Task =
Your answer should be an exact copy of the lines from the start of the entries to the line containing "(** ** Values, exceptions, and", both included.

:::

(** * dnstest.py: the sampler, the aggregator and the domain sweep

    A shallow embedding of [test_dns] and [test_domains] of [dnstest.py].

    Conventions of the model.
    - The control flow, the exceptions and the statistics are modelled with
      Python floats idealised as real numbers ([R]).  The one non-real value
      that the script can produce, NumPy's [nan], is kept as a separate
      constructor ([NaN]).
    - Rounding is accounted for separately (section "Binary64 arithmetic"):
      on primitive binary64 floats for concrete runs, and through a rounding
      operator that obeys the standard model of floating-point arithmetic
      for the error bounds.
    - Exceptions are explicit: a computation returns [Ok v] or [Raise e].
    - The network is an oracle: the [k]-th call of [resolver.resolve] made by
      the process either answers after some elapsed time or raises.  The
      number of calls made so far is threaded as state.
    - Console output (progress bars, diagnostics, verbose summaries) is not
      modelled. *)

From Stdlib Require Import PrimFloat.
From Stdlib Require Import Reals Lra Lia String List Arith Bool.
Import ListNotations.
Set Warnings "-register-all".
Local Open Scope R_scope.

(** ** Values, exceptions, and the state-and-exception monad *)

(** A NumPy [float64] result: a real number or [nan]. *)
Inductive npfloat : Type :=
| Fin (x : R)
| NaN.

(** The Python values that flow between [test_dns] and [test_domains]. *)
Inductive value : Type :=
| VNone
| VFloat (x : R)
| VFloat64 (x : npfloat)
| VStr (s : string)
| VTuple (vs : list value).

Inductive exn : Type :=
| ZeroDivisionError
| ValueError
| TypeError.

Inductive result (A : Type) : Type :=
| Ok (a : A)
| Raise (e : exn).
Arguments Ok {A} a.
Arguments Raise {A} e.

(** State: the number of [resolver.resolve] calls issued so far. *)
Definition M (A : Type) : Type := nat -> result A * nat.

Definition ret {A : Type} (a : A) : M A := fun k => (Ok a, k).

Definition bind {A B : Type} (m : M A) (f : A -> M B) : M B :=
  fun k =>
    match m k with
    | (Ok a, k') => f a k'
    | (Raise e, k') => (Raise e, k')
    end.

Definition lift {A : Type} (r : result A) : M A := fun k => (r, k).

Definition rbind {A B : Type} (r : result A) (f : A -> result B) : result B :=
  match r with
  | Ok a => f a
  | Raise e => Raise e
  end.

Declare Scope py_scope.
Delimit Scope py_scope with py.
Notation "x <- m ;; f" := (bind m (fun x => f))
  (at level 61, m at next level, right associativity) : py_scope.
Notation "x <~ r ;; f" := (rbind r (fun x => f))
  (at level 61, r at next level, right associativity) : py_scope.
Local Open Scope py_scope.

(** ** The network *)

(** What one [resolver.resolve(domain)] call does: it answers [elapsed]
    seconds after [start_time] was taken, or it raises. *)
Inductive outcome : Type :=
| Resolved (elapsed : R)
| Failed.

(** [net dns_server domain k]: the outcome of the process's [k]-th call. *)
Definition network : Type := string -> string -> nat -> outcome.

Definition resolve (net : network) (dns_server domain : string) : M outcome :=
  fun k => (Ok (net dns_server domain k), S k).

(** ** Built-ins and library functions used by the script *)

(** Python's [sum]: a left fold starting from [0]. *)
Definition py_sum (xs : list R) : R := fold_left Rplus xs 0.

(** Python's [min] and [max]: [ValueError] on an empty sequence. *)
Definition py_min (xs : list R) : result R :=
  match xs with
  | [] => Raise ValueError
  | x :: tl => Ok (fold_left Rmin tl x)
  end.

Definition py_max (xs : list R) : result R :=
  match xs with
  | [] => Raise ValueError
  | x :: tl => Ok (fold_left Rmax tl x)
  end.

:::

Response area =
(** * dnstest.py: the sampler, the aggregator and the domain sweep

    A shallow embedding of [test_dns] and [test_domains] of [dnstest.py].

    Conventions of the model.
    - The control flow, the exceptions and the statistics are modelled with
      Python floats idealised as real numbers ([R]).  The one non-real value
      that the script can produce, NumPy's [nan], is kept as a separate
      constructor ([NaN]).
    - Rounding is accounted for separately (section "Binary64 arithmetic"):
      on primitive binary64 floats for concrete runs, and through a rounding
      operator that obeys the standard model of floating-point arithmetic
      for the error bounds.
    - Exceptions are explicit: a computation returns [Ok v] or [Raise e].
    - The network is an oracle: the [k]-th call of [resolver.resolve] made by
      the process either answers after some elapsed time or raises.  The
      number of calls made so far is threaded as state.
    - Console output (progress bars, diagnostics, verbose summaries) is not
      modelled. *)

From Stdlib Require Import PrimFloat.
From Stdlib Require Import Reals Lra Lia String List Arith Bool.
Import ListNotations.
Set Warnings "-register-all".
Local Open Scope R_scope.

(** ** Values, exceptions, and the state-and-exception monad *)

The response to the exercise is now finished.